So what I thought I would do for today’s episode is actually give you an overview of real estate in case you’re not familiar. And it’s actually a replay of one of my first episodes. We’re into episode almost 160 at this point, and so this is episode, I don’t know, it was like 5, or 6, or 7 or 8, and so it’s been a minute.
And so we’re actually going to combine both episodes in one because basically I’m giving a great and broad overview of real estate in case you’re not familiar and to help you figure out why it might be something that you should do. All right, so here it is. And then next week you’ll hear from Dr. Peter Kim of Passive Income MD.
Welcome to The Wealthy Mom MD Podcast, a podcast for women physicians who want to learn how to live a wealthy life. In this podcast you will learn how to make money work for you, how you can have more of it, and learn the tools to empower you to live a life on purpose. Get ready to up-level your money and your life. I’m your host, Dr. Bonnie Koo.
Today we’re going to talk about real estate. Specifically, today it’s going to be high-level. I just want to set the tone and we’re going to explore some more specific topics in later episodes because real estate is such a big topic. I mean, there are whole podcasts, books, and businesses devoted to solely real estate. And this is not a real estate podcast. Why am I even talking about it today? Well, I’ve come to realize that real estate is a great way to build wealth and relatively quickly, so I’d be remiss to not mention it.
Here’s an overview of what I’ll talk about today. I want to talk about why should someone like you should even consider investing in real estate? I want to go over some of the common objections to investing in real estate. And then I’ll talk about the overall benefits. And then I’ll start going into how you actually make money in real estate. I find that this is actually one of the most understood details about real estate investing.
Okay, before I start, I want to talk a bit about my real estate history. Like many of you, I knew that many people invested in real estate and that was a thing. But I just wasn’t personally interested in it and I had some of the common objections that I’ll go into a little bit later. But eventually I decided, “You know what? I need to learn more about this. I need to educate myself. If I could become a physician, I can certainly learn about real estate, right?”
So I started small. I started investing passively through syndications, and you’ll learn what that is in a later episode. And up until recently I was avoiding direct real estate, meaning owning my own property. At the time of this recording, we have purchased our first rental property. It’s definitely a learning curve and there’s lots of stuff happening, but I’m so glad we finally took the leap.
So why should someone like you consider real estate investing? If you recall my earlier episode, Think Beyond Your Clinical Income, I’ll be referencing this episode a lot. You’ll recall that I talked about a table with legs and that the goal is to create as many legs as possible so that your table of wealth is as stable as possible.

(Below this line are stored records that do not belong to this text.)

(* ===== verification/Prelude.v ===== *)
(** * Migration Platform API: a verification development

    The program is the Rust API of the migration platform
    ([src/apps/api/src]): an HTTP service over PostgreSQL that validates rule
    templates, registers sources, starts and steers migration jobs on a
    Temporal orchestrator through its HTTP bridge, and does work only under a
    license kept alive by a vendor license service, which is a second binary
    of the same crate.  The development translates its handlers into
    executable definitions and proves what they promise each other, their
    operators and their tenants.

    ** How the program is modelled

    Handlers are programs of a state and error monad ([stM], below), in the
    order of the source's statements, with its guards and early returns.
    There are these state types:
    - [World.World]: what an API handler sees: the database [Db.Db], a script
      of what other transactions do before each of its statements and which
      statement fails (before or after its effect), the bridge's replies, the
      requests sent, and the list of the handler's own database steps.  A
      theorem over all worlds is a theorem over all interleavings.
    - [LicenseIO.Proc]: the license globals of an API process, the files, the
      clock and the license server's replies.
    - [LicenseServer.Srv]: the license service's tables, its rate limiters
      and a script of failing SQL statements.
    - [Net.Net]: a [World] with the replies of the resolver, HTTP servers and
      the object store, and the requests sent to them, each hop of a followed
      redirect one of its own; handlers that may also panic stop with
      [Suggest.Stop].
    - [LicenseRoutes.Node]: a [Proc] and a [World].
    - [Api.System]: a [Proc] and a [Net], the state of the whole API process;
      [Api.serve] runs one request on it, from the Authorization header to the
      response.
    - [Sessions.Accounts]: organizations and users.
    - [InstallId.Shared]: the identity file and the program counters of the
      processes that race for it; [InstallId.Step] is one file operation.
    - [JobStream.Stream]: the forwarding task of a progress stream, its queue
      and what the client got; [LicenseStore.Vendor]: the license service's
      rows and SQLite schema; [Startup.Boot] and [AdminMain.Host]: what
      starting the API and running the administration tool change.
    Integers are [Z] with the source's bounds where it checks or wraps them,
    instants are nanoseconds (license side) or the database's [now()];
    strings are byte sequences with the character-wise operations of
    [RustStr].  Maps with an order that matters ([serde_json]'s objects) are
    sorted association lists, tables are [gmap]s from their primary key.

    Third-party code is a parameter: RSA, base64 ([Crypto]), the text of an
    instant ([Rfc3339]), JSON text ([JsonText]), AES-GCM and SHA-256
    ([MasterKey.Aead]), JSON web tokens ([Sessions.JwtCrate]), password
    hashing ([Sessions.Argon2]), the JSON Schema validator, the cron,
    humantime, date and URL parsers, the redaction's regular expressions, the
    splitting of CSV text into records and of XML text into events, the
    database's text order and CITEXT equality, tokio's broadcast queue
    ([JobStream.Broadcast]), fresh key pairs and fresh uuids.  The classes'
    laws are the documented ones; [bits_json], [shared_key], [decimal_time],
    [clear_aead], [bits_jwt], [clear_argon] and [list_broadcast] are
    instances, which the witnesses compute with; the tests run on
    [serde_text], [hex_key] and stand-ins for the readers.  JSON pointers,
    UTF-8 validation and the grammar of [str::parse::<f64>] are written out
    from their specifications.

    ** Parts

    - [Prelude], [RustStr], [Json]: results, the monad and its weakest
      precondition [wp], Rust's strings and integer texts, JSON values.
    - [Error] ([error.rs]): the error type and its HTTP response.
    - [License], [LicenseFile], [LicenseIO] ([security/license.rs]): validity
      and adoption of documents, signed files, and the process with start-up,
      heartbeat ticks, trial activation and the gate [require_licensed].
    - [LicenseServer] ([license_server.rs], [bin/license_server.rs]): the two
      endpoints, the rate limits, revoke and unrevoke.
      [LicenseExchange]: the two ends against each other;
      [LicenseLiveness]: the heartbeat loop of [main.rs] over a service that
      answers.  [LicenseStore]: opening the SQLite store, and the service's
      [main].  [VendorHttp]: the service's router, from a request's method,
      path, header and body text to the response.
    - [Db] ([db.rs], [migrations]): rows, tables, and their JSON forms.
      [World] ([temporal.rs], [middleware/auth.rs], [security/audit.rs]):
      statements, roles, audit log, bridge; and the two effect disciplines
      [writes] (what a program's own statements may do) and [silent] (it asks
      the bridge nothing), closed under the monad.
    - [Sources] ([sources.rs]), [JobSource] ([job_source.rs]).
    - [Jobs] ([routes/jobs.rs]), with its theorems in [JobLifecycle],
      [JobActions], [JobStart], [JobSignals] and [JobListing].
    - [RuleTypes] ([rule_template_types.rs]), [Templates]
      ([routes/templates.rs]), with [TemplateRules] on documents and
      [TemplateTable] on the stored versions.
    - [Secrets] ([routes/secrets.rs], [routes/connectors.rs], the stored
      configuration of [routes/llm.rs]), with [SecretRules].
    - [Schedules] ([routes/schedules.rs]), [Batches] ([routes/batches.rs]),
      with [ScheduleRules].
    - [Sampling] ([sampling/mod.rs], [type_infer.rs]): type inference and the
      columns of a sample; [SampleJson], [SampleCsv], [SampleXml]: the three
      samplers; [Files] ([routes/files.rs]): upload and sampling.
    - [Net]: the services outside; [Specs] ([routes/specs.rs]): OpenAPI
      documents, their import and operations, with [SpecRules].
    - [MasterKey] ([security/secrets.rs]): secret encryption; [Suggest]
      ([routes/llm.rs]): mapping suggestions, with [SuggestRules].
    - [DryRun] ([routes/dry_run.rs]): payload previews.
    - [LicenseRoutes] ([routes/license.rs], [routes/health.rs]): the status
      page, trials started by an administrator, the authorization of work.
    - [Sessions] ([routes/auth.rs], [security/jwt.rs],
      [security/passwords.rs]): login and tokens.
    - [InstallId] ([security/fingerprint.rs]): the installation's identity.
    - [Admin] ([bin/admin.rs]): licenses, organizations, users and secrets
      from the command line.
      [AdminMain]: its dispatch and key generation.
    - [Settings] ([config.rs], [middleware/request_id.rs],
      [middleware/security_headers.rs]); [Startup] ([main.rs], [state.rs],
      [TemporalClient::new], [JwtKeys::load]): how the process is set up.
    - [Tenancy]: all tables as one, the references between their rows, and
      what a request of one organization may do to them ([tenant]) among what
      any transaction may do ([lawful]).  [TenancyRules]: a rely-guarantee
      judgement for programs ([within]) and its proof for every handler.
    - [Router]: the route tables of all modules and their merge in [lib.rs];
      [JobStream] ([stream_updates], [publish_progress]); [Api]: a request as
      a handler with its arguments, [handle], [serve] and the response bodies.
      [ApiRules] and [Interference]: the theorems on [serve]; [ApiWitness]:
      two organizations on which they are evaluated.
    - [Traces]: a program logic for what a handler's own steps are and what it
      asks the bridge ([traces R K m]), with rules for every construct of the
      monads and a hint database that follows a program's text.  On it rest
      [WorkGate], which requests begin work and that an invalid license stops
      them all, [AuditTrail], that successful changes are logged, and
      [JobHistory], that every request's own steps follow the job life cycle.
      [Secrecy]: a relational logic ([coupled]) for two runs of one handler
      on databases that differ in what is encrypted.
    - [SerdeText]: an instance of [JsonText] with serde_json's compact printer
      and a parser, with their round trip.  [TestKit], [ConfLicense],
      [ConfService], [ConfRules], [ConfSamples]: the repository's own unit
      tests, translated function by function and run on the model; each file
      ends with the evaluation of its suite.

    ** What the theorems show

    - The API as a whole: whatever is asked, organizations are isolated in every
      table, the database stays well formed over any history, nothing happens
      without a valid token outside the seven public handlers, what other
      organizations' requests do cannot be seen, and every URL of the API
      reaches its own handler, which no other URL does.  While the license is
      not valid no request begins work; every change a request makes is in the
      audit log, uploads excepted; and what is kept encrypted shows in no answer
      and in no request to others, the organization's own language model
      provider excepted.
    - The process starts in one order, with the license checked and the
      migrations run before it listens.
    - The license gate is sound in every reachable process state of an
      installation that has not replaced the vendor's key, the service
      grants one trial per installation, never extends a license by a
      heartbeat and keeps revocations; the exchange of the two ends works;
      an unreachable server never takes a license away, no reply but the
      server's own verdict revokes, and as long as the service grants the
      heartbeats that are due, the installation stays licensed.  The license
      store's schema is completed from any earlier or interrupted state, and
      the vendor's tools work together without the deployment.  Without the
      activation token, the service's state cannot be touched over HTTP.
    - Jobs: every write of every request of the API, the deletion of a
      schedule included, follows the transition table of
      [docs/adr/0004-job-lifecycle.md] ([JobHistory]); outcomes survive every
      request under interference; starts are for committed jobs and recorded
      as far as they are known; actions follow the workflow's answer and change
      the one job they are asked for; retries respect
      unresolved rows; requests stay in the caller's organization and are
      audited; cursor paging is complete; a progress stream delivers its own
      job's messages in order and loses none while at most 256 wait.
    - Sources: resolution and watched locations stay in the organization,
      the default staging prefix of SFTP connectors excepted; stored
      references parse back.
    - Templates: validation accepts exactly the executable documents,
      published versions are frozen, the listing shows the newest versions.
    - Secrets: kinds are kept apart (absent a race on a free name, which
      [SecretRules.put_secret_race] evaluates), values are write-only,
      revocation erases.
    - Schedules and batches: a schedule's row never runs ahead of Temporal,
      creation is atomic, batches start registered archives, and no work
      request does anything without a license.
    - Samples: column types are those all values have; a CSV or JSON sample is a
      prefix of the file with an exact truncation mark; an array cut by the byte
      cap between two characters keeps its complete records; the XML decoder
      terminates on every event stream, and its records are the first of each
      child, attributes and text of the document; an upload registers only what
      it stored, and sampling reads only objects of the organization, within its
      bounds.
    - OpenAPI documents: what the importer's address guard does ensure (of
      the first request, not of the redirects it leads to), the
      guard's bit tests as address ranges, schema resolution as inlining cut
      at seven levels, and the operation list as the document's.
    - Suggestions: the provider asked is the organization's own, at most
      twice, with its own key, redacted rows only, and the answer is a valid
      template; a stored key comes back; redaction reaches every string.
    - Dry runs preview the payloads of the steps that run, filled from the
      rows.
    - The status page agrees with the gate, work needs the token and a
      license, and a trial never replaces a valid commercial license.
    - A login is a twelve-hour session of the user it names; created users can
      log in; signed licenses verify and are valid where they are bound.
    - Replicas that start concurrently agree on the installation's identity.
    Lemmas after these theorems show where the code does not do what it means
    to, on concrete inputs or runs: [SpecRules.mapped_addresses_pass],
    [SpecRules.redirects_are_not_guarded],
    [SpecRules.relative_server_joins_the_host],
    [SpecRules.cyclic_schema_expands], [SuggestRules.extract_json_panics],
    [SuggestRules.revoked_provider_key_panics],
    [InstallId.racing_replica_fails], [InstallId.empty_file_blocks],
    [Admin.missing_value_panics],
    [Admin.conflicting_address_keeps_its_organization],
    [SecretRules.recreated_connector_fails],
    [TemplateRules.watched_prefix_is_rejected],
    [Router.docs_redirect_is_unserved].

    ** Bounds and fuel

    Most recursive definitions are structural, on lists, strings or JSON
    values.  The others:
    - [JobListing.job_pages] and [row_pages] follow a listing's cursors under
      a fuel argument; their theorems hold for any fuel above the number of
      stored rows.
    - [SampleXml.decode_record] has one more unit of fuel than there are
      events, which [xml_decoder_terminates] shows to be enough.
    - [Specs.resolve_ref_in] and [resolve_schema_in] take the budget that the
      source's own depth guards leave (9 and 7 levels).
    - [Suggest.ask_model] has the source's two attempts.
    - [Net.http_get] follows at most as many redirects as it is given
      ([Specs.MAX_REDIRECTS], the source's three).
    - The byte and row caps of the samplers and the importer are the source's
      constants.

    ** Not modelled

    The extraction of an API handler's arguments from the request (serde, axum's
    extractors and their body limits; the license service's are in
    [VendorHttp]), the layers for CORS, tracing and time limits, HEAD requests,
    the object store's download body, metrics (except the values of the license
    gauges), logs and telemetry: they call libraries.  Floating point numbers in
    JSON texts are not parsed by [serde_text].  Generating RSA key pairs,
    running migrations, connecting to PostgreSQL, Redis and the object store are
    parameters with their outcomes; the column types of the SQLite schema are
    not kept.  The clients of the license service, of the bridge and of the
    language model provider follow reqwest's default redirects: here such an
    exchange is the request and its final answer.  The native stack is unbounded
    in the model, while the source's [decode_record] recurses once per nested
    XML element.  Redis texts with a carriage return, on which axum's
    [Event::data] panics, are not told apart; [publish_progress] prints JSON,
    which has none.  The heartbeat loop runs beside the requests in the code; in
    [LicenseLiveness] only its ticks change the license state.  Outside the
    crate: the Go orchestrator, of which the job theorems use the transitions
    that ADR 0004 allows it, the Python worker, the web interface, and the JSON
    Schema of rule templates (a parameter). *)
From stdpp Require Export base list list_numbers strings gmap sorting numbers countable.
#[export] Set Warnings "-register-all,-clear-no-such-hyp".
From Stdlib Require Export ZArith Lia.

What’s great about real estate is there are so many legs within the leg of real estate and you can build this leg relatively quickly versus stock market investing, which just takes a long time and there’s absolutely nothing wrong with it. Also, you can have a lot of control over real estate and I’ll go into why that’s important.
Let’s go over the common objections I hear and that I personally had when it came to investing in real estate. So many of us think it’s so hard and it’s so overwhelming, you don’t even know where to start. And that’s partially because of the breadth of real estate. And so my goal today is to kind of start breaking down these pieces for you.
Also, many of us have heard horror stories about bad tenants, or fixing toilets, or things that could go wrong. And finally it’s a lot of freaking work, right? At least that’s what I think, and maybe that’s what you think too. I want to say that you know much more about real estate investing than you think you do because take a step back. Where do you live right now? Is it a home? Is it an apartment? Is it a condo? Are you renting it or do you own it?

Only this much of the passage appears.